Based on the previously conducted research [20] of polyester knitted fabrics with a hydrophilic surface, for which the greatest changes were found between 30 and 120 min, the Dallon^® H vascular prosthesis was assessed in this respect. The values of the coagulation system parameters obtained in our research after this contact time are comparable with the values obtained for hydrophilic polyester knitted fabrics.

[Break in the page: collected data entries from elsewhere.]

Lemma wp_ready_eq sp sc h rest (Q : bool -> kstate -> Prop) s :
  scheds s !! sp = Some sc -> Rep sc (h :: rest) ->
  Q (refill_time h <=? u64 (current_time s + get_kernel_wcet_ticks)) s -> wp (thread_refill_ready sp) Q s.
Proof.
  intros E R HQ. unfold thread_refill_ready. wp_steps. eapply wp_on_sched_ro; [done|].
  unfold refill_ready. wp_steps. eapply wp_REFILL_HEAD; [done|]. by wp_steps.
Qed.

Definition put_sched (sp : Z) (sc : thread_sched) (s : kstate) : kstate := with_scheds (<[sp := sc]> (scheds s)) s.

(** Charging the head, in both budget disciplines. *)
Lemma wp_commit_charge sp sc h rest usage (Q : unit -> kstate -> Prop) s :
  scheds s !! sp = Some sc -> Rep sc (h :: rest) -> valid (h :: rest) -> ordered (h :: rest) ->
  0 < usage -> usage + MIN_BUDGET <= refill_amount h ->
  (is_roundrobin sc = true /\ length rest = 1%nat) \/
  (current_sched s = sp /\ sp <> NULL /\ 0 < period sc /\ Z.of_nat (S (length rest)) < refill_max sc /\ refill_time h + period sc < 2 ^ 64) ->
  (forall sc' rest', let l' := set_amount (refill_amount h - usage) h :: rest' in
     Holds (period sc) (refill_max sc) (consumed sc) l' sc' -> valid l' -> total l' = total (h :: rest) ->
     Q tt (put_sched sp sc' s)) ->
  wp (if is_roundrobin sc then on_sched sp (roundrobin_consume usage)
      else csp ← gets current_sched; assert_ (negb (csp =? NULL));; on_sched csp (refill_split_check usage)) Q s.
Proof.
  intros E R Hv Ho Hu Ha Hd HQ. pose proof MIN_BUDGET_eq.
  pose proof Hv as [Hok Hlt]. apply Forall_cons in Hok as [[Ht0 Ha0] Hrok]. pose proof (total_nonneg _ Hrok) as Hr0. cbn [total] in Hlt.
  destruct Hd as [[Err Hlen]|(Ecs & Hsp & Hp & Hm & Hov)].
  - rewrite Err. destruct rest as [|t [|]]; try done. apply Forall_singleton in Hrok as [Htt Hta]. cbn [total] in *.
    eapply wp_on_sched; [done|]. eapply wp_roundrobin_consume; [done|done|done|lia|lia|].
    intros sc' HH. eapply (HQ sc'); [exact HH| |cbn; lia]. split; [repeat constructor; cbn; lia|cbn; lia].
  - assert (is_roundrobin sc = false) as -> by (unfold is_roundrobin; apply Z.eqb_neq; lia).
    destruct (spec_split_head (refill_max sc) (period sc) h rest usage) as [rest' Es]; [done|done|lia|done|lia|lia|].
    destruct (spec_split_valid (refill_max sc) (period sc) h rest usage Hv) as [Hv' HT']; [lia|].
    wp_steps. rewrite Ecs. apply wp_assert; [by apply negb_true_iff, Z.eqb_neq|]. eapply wp_on_sched; [done|]. eapply wp_refill_split_check; [done| |].
    + intros _. split; [lia|]. split; [done|]. by apply spec_split_ordered.
    + intros sc' HH. rewrite Es in *. by eapply HQ.
Qed.

(** C9: committing consumed time conserves the budget.  For a running thread whose head refill is
    released and covers the consumed time plus [MIN_BUDGET], [commit_time] passes all its
    assertions, takes exactly the consumed ticks from the head refill and returns them as a
    later refill (the used part, for round robin), so the total budget is unchanged; it adds the ticks to the consumed counter of the
    context, to the domain account when there are several domains, resets the
    counter and changes nothing else. *)
Theorem commit_time_conserves s sp sc h rest :
  let u := consume_time s in
  CurBudget s sp sc h rest -> ordered (h :: rest) ->
  0 < u -> u + MIN_BUDGET <= refill_amount h -> refill_time h <= u64 (current_time s + get_kernel_wcet_ticks) ->
  (is_roundrobin sc = true /\ length rest = 1%nat) \/
  (current_sched s = sp /\ sp <> NULL /\ 0 < period sc /\ Z.of_nat (S (length rest)) < refill_max sc /\ refill_time h + period sc < 2 ^ 64) ->
  (1 < CONFIG_NUM_DOMAINS -> u + MIN_BUDGET <= current_domain_time s < 2 ^ 64) ->
  exists sc' rest',
    commit_time s = Done tt (with_consume_time 0 (with_current_domain_time
      (if 1 <? CONFIG_NUM_DOMAINS then current_domain_time s - u else current_domain_time s) (put_sched sp sc' s))) /\
    Holds (period sc) (refill_max sc) (u64 (consumed sc + u)) (set_amount (refill_amount h - u) h :: rest') sc' /\
    total (set_amount (refill_amount h - u) h :: rest') = total (h :: rest).
Proof.
  intros u HC Ho Hu Ha Htm Hd Hdom. pose proof HC as [Ht Esp Esc R Hv]. pose proof MIN_BUDGET_eq.
  pose proof Hv as [Hok Hlt]. apply Forall_cons in Hok as [[Ht0 Ha0] Hrok]. pose proof (total_nonneg _ Hrok) as Hr0. cbn [total] in Hlt.
  enough (W : wp commit_time (fun _ s' => exists sc' rest', s' = with_consume_time 0 (with_current_domain_time
      (if 1 <? CONFIG_NUM_DOMAINS then current_domain_time s - u else current_domain_time s) (put_sched sp sc' s)) /\
    Holds (period sc) (refill_max sc) (u64 (consumed sc + u)) (set_amount (refill_amount h - u) h :: rest') sc' /\
    total (set_amount (refill_amount h - u) h :: rest') = total (h :: rest)) s)
    by (apply wp_run in W as ([] & s' & E & sc' & rest' & -> & ?); eauto).
  unfold commit_time. wp_steps. eapply wp_cur_sched; [done|]. fold u. rewrite (proj2 (Z.ltb_lt 0 u)) by done. wp_steps.
  apply wp_assert_m; [intros _; eapply wp_sufficient_eq; [done|done|lia|lia|]; split; [apply Z.leb_le; lia|done]|]. wp_steps.
  apply wp_assert_m; [intros _; eapply wp_ready_eq; [done|done|]; split; [by apply Z.leb_le|done]|]. wp_steps.
  eapply wp_rd_sched; [done|]. wp_steps. eapply wp_commit_charge; [done..|]. intros sc1 rest' l' HH1 Hv1 HT1. wp_steps.
  assert (E1 : scheds (put_sched sp sc1 s) !! sp = Some sc1) by apply lookup_insert_eq.
  pose proof HH1 as (R1 & Hp1 & Hm1 & Hc1). unfold l' in *.
  apply wp_assert_m; [intros _; eapply wp_sufficient_eq; [done|exact R1|cbn; lia|cbn; lia|]; split; [apply Z.leb_le; cbn; lia|done]|]. wp_steps.
  apply wp_assert_m; [intros _; eapply wp_ready_eq; [done|exact R1|]; split; [by apply Z.leb_le|done]|]. wp_steps.
  eapply wp_on_sched; [done|]. wp_steps.
  set (sc2 := set_consumed (u64 (consumed sc1 + u)) sc1).
  assert (HH2 : Holds (period sc) (refill_max sc) (u64 (consumed sc + u)) (set_amount (refill_amount h - u) h :: rest') sc2).
  { split; [|unfold sc2; cbn; by rewrite Hp1, Hm1, Hc1]. destruct R1 as [? ? ? ? ? ?]. by split. }
  assert (Eput : with_scheds (<[sp:=sc2]> (scheds (put_sched sp sc1 s))) (put_sched sp sc1 s) = put_sched sp sc2 s).
  { unfold put_sched. cbn. by rewrite insert_insert_eq. }
  rewrite Eput. apply (wp_mono _ (fun _ s' => s' = with_current_domain_time
      (if 1 <? CONFIG_NUM_DOMAINS then current_domain_time s - u else current_domain_time s) (put_sched sp sc2 s))).
  - destruct (Z.ltb_spec 1 CONFIG_NUM_DOMAINS) as [Hn|Hn]; [|wp_steps; by destruct s].
    specialize (Hdom Hn). wp_steps. change (consume_time (put_sched sp sc2 s)) with u.
    change (current_domain_time (put_sched sp sc2 s)) with (current_domain_time s).
    apply wp_assert; [apply Z.ltb_lt; lia|]. wp_steps. rewrite u64_small by lia.
    apply wp_assert; [apply Z.leb_le; lia|]. by wp_steps.
  - intros _ s' ->. wp_steps. exists sc2, rest'. done.
Qed.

This is associated with the beneficial properties of minimizing the process of clotting and thus reducing the amount of blood needed to saturate material during implantation. Implantation and intraoperative studies of the Dallon^® and Dallon^® H vascular prostheses for the porcine thoracic aorta, carried out by Milewski et al. [13] and Paluch and Szymonowicz [27], showed that preclotting is not necessary in the case of the Dallon^® H, and the healing process of both prostheses is similar and correct [13,28]. Moreover, published studies by Karaszewska and Buchenska [31,32] showed the possibility of an additional modification of the Dallon^® H by saturation with amoxicillin, which additionally increases its properties with antibacterial activity in relation to strains responsible for hospital infections, such as S. aureus and E. coli. In addition, the researchers observed that saturation of the Dallon^® H vascular prosthesis with biocide did not cause irritation in in vivo studies carried out on rabbits [32]. The above properties of these prostheses indicate that the Dallon^® H is a material with significant clinical potential, especially considering the fact that the introduction of knitted vascular prostheses to the bloodstream may cause an imbalance in the haemostatic system.

5. Conclusions

Vascular prosthesis Dallon^® H bilateral velvet is characterized by hydrophilic properties and large mechanical strength. In the studies of the plasmatic coagulation system, after a temporal contact of blood with the Dallon^® H, the prolongation of partial thromboplastin time after the activation and decreased activity of factor XII, IX and VIII with the normal prothrombin time values were observed. Prolongation of thrombin time and decrease in fibrinogen concentration was observed in the initial period of the experiment. The activity of plasminogen and natural anticoagulants of coagulation, antithrombin III and protein C remained unchanged. Vascular prosthesis Dallon^® H in contact with blood affects the coagulation parameters, which is the result of absorption of blood through the prosthesis and its seal.